Crescita Therapeutics Inc. (TSX: CTX and OTC US: CRRTF) (“Crescita” or the “Company”), a growth-oriented, innovation-driven Canadian commercial dermatology company, today reported its financial results for the third quarter ended September 30, 2025 (“Q3-2025”). All amounts presented are in thousands of Canadian dollars (“CAD”) unless otherwise noted and in accordance with International Financial Reporting Standards (“IFRS”) as issued by the International Accounting Standards Board.

Financial Highlights

Q3-2025 vs. Q3-2024

  • Revenue was $5,393 compared to $3,594, an increase of $1,799;
  • Gross profit was $2,855 compared to $1,967, an increase of $888;
  • Operating expenses were $3,017 compared to $3,139, a decrease of $122;
  • Net income was $753 compared to a net loss $(1,036), an increase of $1,789;
  • Adjusted EBITDA1 was $262 compared to $(681), an increase of $943;
  • Ending cash was $8,308, an increase of $124 for the quarter.

“Our third quarter results reflected growth in our Manufacturing segment, driven by the timing and the fulfillment of significant volumes for new and existing clients,” commented Serge Verreault, President and Chief Executive Officer of Crescita.

“The acquisition of assets from Laboratoire Provence-Canada Inc. (“LPC”), including Bacti Control®, a consumer brand distributed through most Quebec retailers, together with a newly signed five-year exclusive supply agreement with a former LPC customer, bolsters our recurring revenue and capitalizes on our manufacturing capabilities. We continue to optimize operations as we integrate new clients and production volumes,” added Mr. Verreault.
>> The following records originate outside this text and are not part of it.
(** [None] is a rejected promise. *)
Definition generateNews (api : ApiOutcome) (rng : nat → Q) (now : Z)
    (companies : list Company.t) (count : Z) : option (list NewsEvent.t) :=
  match api with
  | ApiParsed news =>
      Some
        (map (fun n => NewsEvent.mk (RawNews.ticker n) (RawNews.headline n)
                         (RawNews.body n) (RawNews.sentiment n)
                         (RawNews.magnitude n) now)
           (jsSlice0
              (List.filter
                 (fun n => existsb (fun c => String.eqb (Company.ticker c) (RawNews.ticker n))
                             companies)
                 news)
              count))
  | ApiFailed => generateFallbackNews rng now companies count
  end.

(** ** Notions the statements use *)

(** Does the event count for [ticker] at time [now]? *)
Definition countsFor (now : Z) (ticker : string) (n : NewsEvent.t) : bool :=
  String.eqb (NewsEvent.ticker n) ticker && (now - NewsEvent.timestamp n <? 120000)%Z.

(** [Σ (sentiment_i × magnitude_i)] over the events of [ticker] that are less
    than 120 seconds old at [now], as the specification writes the sum. *)
Fixpoint sentimentSum (now : Z) (ticker : string) (news : list NewsEvent.t) : Q :=
  match news with
  | [] => 0
  | n :: rest =>
      (if countsFor now ticker n
       then NewsEvent.sentiment n * NewsEvent.magnitude n
       else 0)
      + sentimentSum now ticker rest
  end%Q.

(** The number of events that count for [ticker] at [now]. *)
Definition countingEvents (now : Z) (ticker : string) (news : list NewsEvent.t) : nat :=
  length (List.filter (countsFor now ticker) news).

(** The last [n] entries of a sequence, in their order. *)
Definition lastN {A} (n : nat) (l : list A) : list A := drop (length l - n) l.

(** The invariants of a portfolio: the cash is not negative and every
    position present holds a positive number of shares. *)
Definition wellFormed (portfolio : Portfolio Q) : Prop :=
  (0 <= cash portfolio)%Q
  ∧ ∀ (ticker : string) (pos : Position Q),
      positions portfolio !! ticker = Some pos → (0 < shares pos)%Z.

Definition tickers (cs : list Company.t) : list string := map Company.ticker cs.

(** Every company of the roster has a price and a history. *)
Definition quoted (st : MarketState) : Prop :=
  ∀ t, t ∈ tickers (companies st) →
       is_Some (prices st !! t) ∧ is_Some (priceHistory st !! t).

(** The states the hook goes through: the one [initialize] sets, then firings
    of the tick timer, news updates and replacements of the portfolio by the
    trade entry points. *)
Inductive reachable : MarketState → Prop :=
  | reach_initialize clock cs :
      reachable (initialize clock cs)
  | reach_tick now env st st' :
      reachable st → tick now env st = Some st' → reachable st'
  | reach_news st newsEvents :
      reachable st → reachable (updateNews st newsEvents)
  | reach_trade st newPortfolio :
      reachable st →
      reachable (mkState (companies st) (prices st) (priceHistory st) (news st)
                         newPortfolio).

(** What one firing leaves at ticker [t], as a function of the previous
    state alone: the new price and the history extended by the new point. *)
Definition advanced (now : Z) (d : Draw) (prevState : MarketState)
    (company : Company.t) (currentPrice : Q) (prevHistory : list PricePoint.t)
    : Q * list PricePoint.t :=
  let newPrice := calculateNewPrice d currentPrice company (news prevState) 1 in
  (newPrice,
   appendPricePoint prevHistory (PricePoint.mk (Company.ticker company) newPrice now)).

Definition unitDraws (rng : nat → Q) : Prop := ∀ n, (0 <= rng n)%Q ∧ (rng n < 1)%Q.

(** ** Sample data *)

Definition acme : Company.t :=
  Company.mk "ACME" "Acme Corp" "Technology" "A maker of everything" 100 0.2.

(** Two events of the fallback generator ("FDA Approves New Product for
    Market": sentiment 0.9, magnitude 0.8) on one company of volatility 0.8,
    both less than 120 seconds old. *)
Definition volatileCo : Company.t :=
  Company.mk "MEDI" "MediCore" "Healthcare" "A drug maker" 50 0.8.

Definition twoApprovals : list NewsEvent.t := [
  NewsEvent.mk "MEDI" "MEDI: FDA Approves New Product for Market" "b" 0.9 0.8 1000;
  NewsEvent.mk "MEDI" "MEDI: FDA Approves New Product for Market" "b" 0.9 0.8 31000 ].

Definition smallPortfolio : Portfolio Q :=
  mkPortfolio 1000%Q {[ "ACME" := mkPosition 10 100%Q ]}.

Definition acmeMarket : MarketState := initialize (fun _ => 0%Z) [acme].

(** The market of one company with a full news window: fifty events, the
    [i]-th of timestamp [i]. *)
Definition fullWindowMarket : MarketState :=
  updateNews acmeMarket
    (map (fun i => NewsEvent.mk "ACME" "ACME: Announces Breakthrough Innovation" "b"
                     0.85 0.75 (Z.of_nat i))
         (seq 0 50)).

(** A market of two companies whose news window holds the two approvals. *)
Definition twoCompanyMarket : MarketState :=
  updateNews (initialize (fun _ => 0%Z) [acme; volatileCo]) twoApprovals.

(** The draws of one firing at 34 seconds: 0.75 for the first company, 0.25
    for the others. *)
Definition mixedDraws (i : nat) : Draw :=
  mkDraw (if (i =? 0)%nat then 0.75 else 0.25) 34000.

(** ** App component ([App.tsx]) *)

(** [getPriceChange(ticker)]: the pair [(change, percent)].  The history is
    [state.priceHistory[ticker] || []]; with fewer than two points the answer
    is [(0, 0)].  [previous !== 0] compares the values. *)
Definition getPriceChange (state : MarketState) (ticker : string) : Q * Q :=
  let history := default [] (priceHistory state !! ticker) in
  if (length history <? 2)%nat then (0%Q, 0%Q)
  else
    match history !! (length history - 1)%nat, history !! (length history - 2)%nat with
    | Some last_, Some before =>
        let current := PricePoint.price last_ in
        let previous := PricePoint.price before in
        let change := (current - previous)%Q in
        let percent := if Qeq_bool previous 0 then 0%Q else (change / previous * 100)%Q in
        (change, percent)
    | _, _ => (0%Q, 0%Q)
    end.

(** ** More of the market hook ([hooks/useMarket.ts]) *)

(** The prices and the histories of a state agree: only the tickers of the
    roster have entries, and at each of them the price is the price of the
    last point of the history, whose points all carry that ticker. *)
Definition coherent (st : MarketState) : Prop :=
  ∀ t : string,
    (t ∉ tickers (companies st) →
     prices st !! t = None ∧ priceHistory st !! t = None)
    ∧ (t ∈ tickers (companies st) →
       ∃ (h : list PricePoint.t) (point : PricePoint.t),
         priceHistory st !! t = Some h
         ∧ last h = Some point
         ∧ prices st !! t = Some (PricePoint.price point)
         ∧ Forall (fun x => PricePoint.ticker x = t) h).

(** [generateAndUpdateNews] of the news effect: [r] is the draw that fixes
    the number of events asked for ([Math.floor(Math.random() * 3) + 1]),
    [companies] the roster captured when the effect was set up, and
    [prevState] the state the updater is applied to.  A rejected promise is
    caught and logged: the state stays. *)
Definition generateAndUpdateNews (r : Q) (api : ApiOutcome) (rng : nat → Q) (now : Z)
    (companies : list Company.t) (prevState : MarketState) : MarketState :=
  match generateNews api rng now companies (Qfloor (r * 3) + 1) with
  | Some newsEvents => updateNews prevState newsEvents
  | None => prevState
  end.

(** Is the ticker of the parsed event the ticker of a company of the roster? *)
Definition knownTicker (companies : list Company.t) (n : RawNews.t) : bool :=
  existsb (fun c => String.eqb (Company.ticker c) (RawNews.ticker n)) companies.

(** The parsed event with its timestamp. *)
Definition stamped (now : Z) (n : RawNews.t) : NewsEvent.t :=
  NewsEvent.mk (RawNews.ticker n) (RawNews.headline n) (RawNews.body n)
    (RawNews.sentiment n) (RawNews.magnitude n) now.

(** ** Stock chart ([components/StockChart.tsx]) *)

Module Candle.
Record t := mk {
  time : Z;
  open : Q;
  high : Q;
  low : Q;
  close : Q
}.
End Candle.

(** [Number(x.toFixed(2))]: [toFixed] takes the integer [n] for which
    [n / 100] is nearest to the absolute value (the larger one on a tie) and
    restores the sign; from [10^21] on it prints the number itself. *)
Definition toFixed2 (x : Q) : Q :=
  if Qle_bool 1000000000000000000000 (Qabs x) then x
  else if Qltb x 0 then (- (inject_Z (Qfloor (- x * 100 + 0.5)) / 100))%Q
  else (inject_Z (Qfloor (x * 100 + 0.5)) / 100)%Q.
(* ===== verification/_CoqProject ===== *)
-Q . S2P
Prelude.v
Text.v
Data.v
Ops.v
OpsFacts.v
Journal.v
Persist.v
Activity.v
Writer.v
WriterFacts.v
Samples.v
Editing.v
Commands.v
MemoryMap.v
Loader.v
Cfg.v
CfgDfs.v
CfgDom.v
CfgFrontier.v
Pdom.v
FlowGraph.v
Ssa.v
SsaFacts.v
SsaCorrect.v
Pcode.v
Simplify.v
SimplifyCorrect.v
Region.v
RegionCorrect.v
ModulePe.v
ModulePeCorrect.v
Serving.v
ServingCorrect.v
Targets.v
TargetsCorrect.v
CodeIndex.v
CodeIndexFacts.v
Discovery.v
DiscoveryFacts.v
Callees.v
DiscoveryCorrect.v
Unwind.v
UnwindCorrect.v
Analysis.v
Stackwalk.v
StackwalkCorrect.v
DumpSymbols.v
DumpSymbolsCorrect.v
Indirect.v
IndirectCorrect.v
Opening.v
OpeningCorrect.v
Semantic.v
Ast.v
AstSem.v
CfgAst.v
CfgAstCorrect.v
AlternativesCorrect.v
CheckAst.v
V2Engine.v
V2EngineCorrect.v
PrintParse.v
Hir.v
Reaching.v
HirCorrect.v
V2Whole.v
Bel.v
BelBuild.v
BelQuery.v
BelFacts.v
BelSurface.v
BelCorrect.v
BelBuildFacts.v
BelOverlay.v
BelPaging.v
BelClaims.v
BelCache.v
GlobalSearch.v
MemWalk.v
Queries.v
(* ===== verification/Ops.v ===== *)
(** The serializable, undo-friendly project operations of
    [src/project/op.rs], over the part of [Project] (src/project/mod.rs) that
    operations, persistence and the writer task touch.

    [capture_and_apply] is the whole handler: it returns the operation with its
    captured old values together with the mutated project. *)

From S2P Require Import Prelude Data.
(** The compensating memory operation: reinstate the previous card, or clear. *)
Lemma undo_memory va c p :
  wf_project p →
  undo (SetFunctionMemory va c (Some (function_memory p !! va)))
       (exec (SetFunctionMemory va c None) p) ≈ p.
Proof.
  intros [_ W]. unfold undo. simpl.
  assert (∀ q, q ≈ with_memory (λ _, function_memory q) p →
    unstamp <$> function_memory q = unstamp <$> function_memory p → q ≈ p) as R.
  { intros q [] E. by constructor. }
  destruct (function_memory p !! va) as [prev|] eqn:E; simpl; rewrite execs_cons; simpl.
  - destruct (W _ _ E) as [Hva Hcl]. unfold exec. simpl. rewrite Hcl.
    apply R; [destruct (is_clear c); by constructor|].
    destruct (is_clear c); simpl;
      rewrite ?insert_delete_eq, ?insert_insert_eq, fmap_insert, unstamp_stamp;
      apply insert_id; rewrite lookup_fmap, E; simpl; unfold unstamp; by rewrite Hva.
  - unfold exec. simpl. apply R; [destruct (is_clear c); by constructor|].
    destruct (is_clear c); simpl; rewrite ?delete_insert_eq, ?delete_delete_eq;
      by rewrite delete_id.
Qed.

(** The compensating operation restores the state. *)
Lemma undo_restores op p op' p' :
  wf_project p → restorable op p = true → capture_and_apply op p = (op', p') →
  undo op' p' ≈ p.
Proof.
  revert p op' p'. induction op as [va n k on ok|va s t o|va o|va t o|va s o|f off t o|f off n o|f i n o|va c o|ops IH]
    using Op_nested_ind; intros p op' p' W R H.
  10: {
    rewrite restorable_batch in R. rewrite capture_and_apply_batch in H.
    destruct (apply_all ops p) as [r q] eqn:E. simplify_eq. rewrite undo_batch.
    revert p r p' W R E. induction IH as [|op ops Hop Hops IH]; intros p r p' W R E; simplify_eq/=.
    { done. }
    apply andb_true_iff in R as [R1 R2].
    destruct (capture_and_apply op p) as [op1 p1] eqn:E1.
    destruct (apply_all ops p1) as [r1 p2] eqn:E2. simplify_eq/=.
    assert (exec op p = p1) as Ep by (unfold exec; by rewrite E1).
    rewrite execs_app, (IH p1 r1); [by apply (Hop p)| |by rewrite <-Ep|done].
    rewrite <-Ep. by apply exec_wf. }
  all: simpl in R; apply bool_decide_eq_true in R.
  - destruct R as [-> [[n0 k0] Hs]]. simpl in H. unfold Symbols.name, Symbols.get in H.
    rewrite Hs in H. simplify_eq/=. unfold undo, execs; simpl. constructor; simpl; try done.
    unfold Symbols.insert. rewrite insert_insert_eq. by apply insert_id.
  - destruct R as [-> [t0 Ht]]. simpl in H. rewrite Ht in H. simplify_eq/=.
    unfold undo, execs; simpl. constructor; simpl; try done.
    rewrite CommentMap.set_set. by apply CommentMap.set_id.
  - destruct R as [-> R]. simpl in H. unfold undo, execs.
    destruct (focus p) as [f|] eqn:Ef; simplify_eq/=.
    + destruct (function_at p va) as [fv|] eqn:Ev.
      * destruct R as [[_ [ff Hff]]|[? _]]; [|done].
        unfold function_at in *. simpl in *. rewrite Hff. by constructor.
      * destruct (function_at p f) eqn:Eff; [by constructor|done].
    + destruct R as [[[] _]|[Ev _]]; [done|]. by rewrite !Ev.
  - destruct R as [-> [t0 Ht]]. simpl in H. rewrite Ht in H. simplify_eq/=.
    unfold undo, execs; simpl. constructor; simpl; try done.
    rewrite insert_insert_eq. by apply insert_id.
  - destruct R as [-> [t0 Ht]]. simpl in H. rewrite Ht in H. simplify_eq/=.
    unfold undo, execs; simpl. constructor; simpl; try done.
    rewrite insert_insert_eq. by apply insert_id.
  - destruct R as [-> [v Hv]]. simpl in H. rewrite Hv in H. simplify_eq/=.
    unfold undo, execs; simpl. rewrite frame_of_insert.
    rewrite (upsert_undo _ _ _ _ v); eauto with windy; [|by destruct v].
    apply frames_restore, (frame_recorded _ _ off). by rewrite Hv.
  - destruct R as (-> & [v Hv] & Hn). simpl in H. rewrite Hv in H, Hn. simplify_eq/=.
    unfold undo, execs; simpl. rewrite frame_of_insert.
    rewrite (upsert_undo _ _ _ _ v); eauto with windy.
    + apply frames_restore, (frame_recorded _ _ off). by rewrite Hv.
    + destruct v as [[nm|] ty o sz]; unfold set_sv_name; simpl in *; try case_decide; congruence.
  - destruct R as [-> [[n0 ty0] Hp]]. cbn [capture_and_apply] in H. cbv zeta in H.
    apply bind_Some in Hp as (sig & Hs & Hp).
    assert (i < length (sig_params sig)) by by eapply lookup_lt_Some.
    rewrite (signature_for_param_existing _ _ _ sig), Hp in H by done. simplify_eq/=.
    unfold undo, execs; simpl. constructor; simpl; try done.
    rewrite (signature_for_param_existing _ _ _ (rename_param i n sig));
      simpl; [|by rewrite lookup_insert_eq|by rewrite length_alter].
    rewrite insert_insert_eq, (rename_param_undo _ _ _ _ _ Hp). by apply insert_id.
  - subst o. simpl in H. simplify_eq. by apply undo_memory.
Qed.

(** Re-applying the captured operation after its undo restores the edit. *)
Lemma redo_restores op p op' p' :
  wf_project p → restorable op p = true → capture_and_apply op p = (op', p') →
  exec op' (undo op' p') ≈ p'.
Proof.
  intros W R H. rewrite (undo_restores _ _ _ _ W R H).
  unfold exec. by rewrite (capture_idempotent _ _ _ _ H).
Qed.

(** Undoing an edit that created its entity leaves a residue: the compensating
    operation can only overwrite, never remove. *)
Lemma undo_rename_created va n k p :
  symbols p !! va = None →
  symbols (undo (fst (apply_to (RenameSymbol va n k None None) p))
             (exec (RenameSymbol va n k None None) p)) !! va = Some (mkSymbol "" k).
Proof.
  intros H. unfold apply_to, undo, execs, exec. simpl.
  unfold Symbols.name, Symbols.get. rewrite H. simpl. unfold Symbols.insert. by rewrite lookup_insert_eq.
Qed.

(** ** Restorability only looks at what [≈] compares *)

Lemma function_at_equiv_None p q va :
  p ≈ q → function_at p va = None ↔ function_at q va = None.
Proof.
  intros E%(function_at_equiv p q va). rewrite !eq_None_not_Some. by rewrite E.
Qed.

Lemma restorable_equiv op p q : p ≈ q → restorable op p = restorable op q.
Proof.
  revert p q. induction op as [| |va o| | | | | | |ops IH] using Op_nested_ind; intros p q E.
  10: {
    rewrite !restorable_batch. revert p q E.
    induction IH as [|op ops Hop _ IH]; intros p q E; simpl; [done|].
    rewrite (Hop _ _ E). f_equal. apply IH. by rewrite E. }
  3: {
    simpl. apply bool_decide_ext.
    pose proof (function_at_equiv p q) as F. pose proof (function_at_equiv_None p q) as G.
    rewrite (eq_focus _ _ E). by rewrite !F, !G. }
  all: by unify_states p q E.
Qed.

Lemma option_list_nil {A} (o : option A) : option_list o = [] ↔ ¬ is_Some o.
Proof.
  destruct o as [x|]; simpl; [|split; [by intros _ []|done]].
  split; [done|]. intros N. destruct N. by eexists.
Qed.

(** Capturing does not change whether an operation has an inverse. *)
Lemma inverse_captured op p :
  is_Some (inverse (fst (capture_and_apply op p))) ↔ is_Some (inverse op).
Proof.
  revert p. induction op as [va n k on ok| | | | | | | |va c o|ops IH] using Op_nested_ind; intros p.
  10: {
    rewrite capture_and_apply_batch. destruct (apply_all ops p) as [r q] eqn:E. simpl fst.
    assert (inverse_all r = [] ↔ inverse_all ops = []) as A.
    { revert p r q E. induction IH as [|op ops Hop _ IH]; intros p r q E; simplify_eq/=; [done|].
      specialize (Hop p). destruct (capture_and_apply op p) as [op1 p1].
      destruct (apply_all ops p1) as [r1 p2] eqn:E2. simplify_eq/=.
      rewrite !app_nil, (IH _ _ _ E2), !option_list_nil. by rewrite Hop. }
    rewrite !inverse_batch. destruct A as [A1 A2].
    destruct (inverse_all r), (inverse_all ops); [done| | |by split; eexists];
      [by specialize (A1 eq_refl)|by specialize (A2 eq_refl)]. }
  all: simpl; try done.
  - by destruct on.
  - split; intros _; [destruct (default None o)|destruct (default None (capture _ _))]; done.
Qed.

(** ** Footprints *)

Inductive Key :=
  | KSymbol (va : Z)
  | KComment (scope : CommentScope) (va : Z)
  | KFocus
  | KGlobal (va : Z)
  | KSignature (va : Z)
  | KFrame (va : Z)
  | KMemory (va : Z).

#[export] Instance Key_eq_dec : EqDecision Key.
Proof. solve_decision. Defined.

(** [SetParamName] names a missing signature after the function's symbol. *)
Fixpoint footprint (op : Op) : list Key :=
  match op with
  | RenameSymbol va _ _ _ _ => [KSymbol va]
  | SetComment va scope _ _ => [KComment scope va]
  | SetFocus _ _ => [KFocus]
  | SetGlobalType va _ _ => [KGlobal va]
  | SetFunctionSignature va _ _ => [KSignature va]
  | SetStackLocalType f _ _ _ => [KFrame f]
  | SetStackLocalName f _ _ _ => [KFrame f]
  | SetParamName f _ _ _ => [KSignature f; KSymbol f]
  | SetFunctionMemory va _ _ => [KMemory va]
  | Batch ops => concat (map footprint ops)
  end.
Operational and Corporate Developments

For the three and nine months ended September 30, 2025 and up to the date of this press release:

Laboratoire Provence-Canada Inc. Asset Acquisition

  • In August, we acquired select assets of Laboratoire Provence-Canada Inc. (“LPC”), a Quebec-based company specialized in the development and manufacturing of cosmetics and natural health products, through the exercise of our first-ranking secured creditor rights, obtained through a series of precursor steps under applicable bankruptcy and insolvency legislation (the “Transaction”). The assets, acquired for total cash consideration of $775, include accounts receivable, inventories, manufacturing equipment, customer network and the intellectual property related to the Bacti Control® brand, and have an estimated fair value of $1,383. The Transaction allows for the integration of revenue-producing assets into our manufacturing business, increasing manufacturing volumes and improving plant utilization. For its fiscal year ended December 31, 2024, LPC generated approximatively $900 in sales from Bacti Control.

Exclusive 5-Year Supply Agreement with Contract Manufacturing Volumes

  • In parallel with the Transaction, we secured an exclusive five-year supply agreement to manufacture products for one of LPC’s largest customers formerly served by their contract manufacturing (“CMO”) business. This agreement further strengthens and stabilizes our Manufacturing segment by enhancing our base of recurring revenues and reinforcing long-term partnerships. For its fiscal year ended December 31, 2024, LPC generated over $500 from its CMO operations, which we have now assumed, for branded and private label products, mainly distributed in pharmacies and other retail outlets in Québec.

Repurchases under our Normal Course Issuer Bid (“NCIB”)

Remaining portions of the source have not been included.